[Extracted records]
━━━━━━━━━━━━━━━━━━━━━━━━━━━━━━

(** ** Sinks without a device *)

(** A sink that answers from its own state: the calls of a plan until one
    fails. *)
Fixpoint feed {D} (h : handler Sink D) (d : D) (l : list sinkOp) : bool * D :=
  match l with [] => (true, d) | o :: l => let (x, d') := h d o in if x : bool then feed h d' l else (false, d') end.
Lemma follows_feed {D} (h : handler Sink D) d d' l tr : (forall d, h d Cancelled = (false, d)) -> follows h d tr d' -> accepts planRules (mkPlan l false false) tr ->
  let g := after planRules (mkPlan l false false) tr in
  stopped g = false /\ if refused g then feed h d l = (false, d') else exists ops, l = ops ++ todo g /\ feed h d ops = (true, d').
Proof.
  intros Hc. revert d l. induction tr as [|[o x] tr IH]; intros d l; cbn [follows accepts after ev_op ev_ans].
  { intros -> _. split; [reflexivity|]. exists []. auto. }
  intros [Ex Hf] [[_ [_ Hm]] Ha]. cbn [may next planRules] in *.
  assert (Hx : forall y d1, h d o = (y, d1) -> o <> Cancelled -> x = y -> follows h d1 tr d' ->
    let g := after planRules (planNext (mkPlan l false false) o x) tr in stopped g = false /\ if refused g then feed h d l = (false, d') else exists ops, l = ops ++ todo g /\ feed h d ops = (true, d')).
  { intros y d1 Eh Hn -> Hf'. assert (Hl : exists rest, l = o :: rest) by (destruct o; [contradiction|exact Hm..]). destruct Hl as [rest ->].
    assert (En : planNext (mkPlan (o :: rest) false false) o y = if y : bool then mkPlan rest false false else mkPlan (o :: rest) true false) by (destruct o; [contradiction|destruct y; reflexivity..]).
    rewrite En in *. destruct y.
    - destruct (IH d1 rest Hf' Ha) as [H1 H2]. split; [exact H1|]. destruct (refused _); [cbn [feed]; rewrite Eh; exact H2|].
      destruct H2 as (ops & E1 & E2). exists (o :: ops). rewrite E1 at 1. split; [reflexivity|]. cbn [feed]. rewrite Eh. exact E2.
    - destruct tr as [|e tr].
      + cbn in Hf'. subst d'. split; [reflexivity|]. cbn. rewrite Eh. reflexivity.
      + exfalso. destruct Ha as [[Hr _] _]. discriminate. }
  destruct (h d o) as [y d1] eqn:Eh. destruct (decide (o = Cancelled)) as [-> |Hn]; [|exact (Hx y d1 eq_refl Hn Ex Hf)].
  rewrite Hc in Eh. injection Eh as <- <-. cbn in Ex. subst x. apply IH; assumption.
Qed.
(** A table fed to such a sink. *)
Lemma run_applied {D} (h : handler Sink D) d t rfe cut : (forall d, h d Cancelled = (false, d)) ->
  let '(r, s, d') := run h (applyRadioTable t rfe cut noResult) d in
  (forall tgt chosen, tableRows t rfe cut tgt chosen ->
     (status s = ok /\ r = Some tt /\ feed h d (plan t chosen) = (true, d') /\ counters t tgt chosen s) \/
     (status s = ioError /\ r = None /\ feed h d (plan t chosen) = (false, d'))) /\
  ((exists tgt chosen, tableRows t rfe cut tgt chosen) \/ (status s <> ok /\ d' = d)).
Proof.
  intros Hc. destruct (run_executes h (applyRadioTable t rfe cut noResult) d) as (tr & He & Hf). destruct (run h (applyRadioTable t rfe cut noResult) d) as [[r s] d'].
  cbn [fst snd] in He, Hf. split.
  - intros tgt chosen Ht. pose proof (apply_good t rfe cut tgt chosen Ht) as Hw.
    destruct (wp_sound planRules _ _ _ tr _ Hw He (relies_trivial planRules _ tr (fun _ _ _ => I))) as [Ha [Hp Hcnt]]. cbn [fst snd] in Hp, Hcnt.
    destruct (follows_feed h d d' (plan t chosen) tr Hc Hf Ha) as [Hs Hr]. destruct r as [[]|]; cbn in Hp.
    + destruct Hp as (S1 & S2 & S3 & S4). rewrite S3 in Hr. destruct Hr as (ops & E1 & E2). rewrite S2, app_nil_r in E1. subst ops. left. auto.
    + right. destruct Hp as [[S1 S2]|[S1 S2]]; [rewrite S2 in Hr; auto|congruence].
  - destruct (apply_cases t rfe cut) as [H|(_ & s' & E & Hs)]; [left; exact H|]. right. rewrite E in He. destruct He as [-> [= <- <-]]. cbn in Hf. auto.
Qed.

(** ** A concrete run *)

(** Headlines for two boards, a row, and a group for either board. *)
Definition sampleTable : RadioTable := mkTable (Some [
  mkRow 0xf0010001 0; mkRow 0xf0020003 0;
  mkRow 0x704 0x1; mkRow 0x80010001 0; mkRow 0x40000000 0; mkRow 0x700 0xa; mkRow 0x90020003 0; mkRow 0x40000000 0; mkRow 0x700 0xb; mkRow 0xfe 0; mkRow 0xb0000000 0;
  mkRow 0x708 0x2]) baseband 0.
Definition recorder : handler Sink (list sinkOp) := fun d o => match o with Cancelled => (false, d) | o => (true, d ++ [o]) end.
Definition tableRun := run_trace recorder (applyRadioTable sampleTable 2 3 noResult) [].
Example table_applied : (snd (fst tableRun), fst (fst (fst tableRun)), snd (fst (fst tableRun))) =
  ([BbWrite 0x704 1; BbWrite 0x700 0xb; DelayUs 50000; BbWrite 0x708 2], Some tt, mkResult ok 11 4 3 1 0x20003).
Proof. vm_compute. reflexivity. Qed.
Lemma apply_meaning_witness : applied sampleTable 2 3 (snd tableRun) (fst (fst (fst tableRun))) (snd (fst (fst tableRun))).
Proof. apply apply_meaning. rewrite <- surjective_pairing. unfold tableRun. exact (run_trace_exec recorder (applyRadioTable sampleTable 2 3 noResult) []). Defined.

━━━━━━━━━━━━━━━━━━━━━━━━━━━━━━

What is required: Look through the records above for the string "after", then copy every line that has it.

Task response:
  let g := after planRules (mkPlan l false false) tr in
  intros Hc. revert d l. induction tr as [|[o x] tr IH]; intros d l; cbn [follows accepts after ev_op ev_ans].
    let g := after planRules (planNext (mkPlan l false false) o x) tr in stopped g = false /\ if refused g then feed h d l = (false, d') else exists ops, l = ops ++ todo g /\ feed h d ops = (true, d')).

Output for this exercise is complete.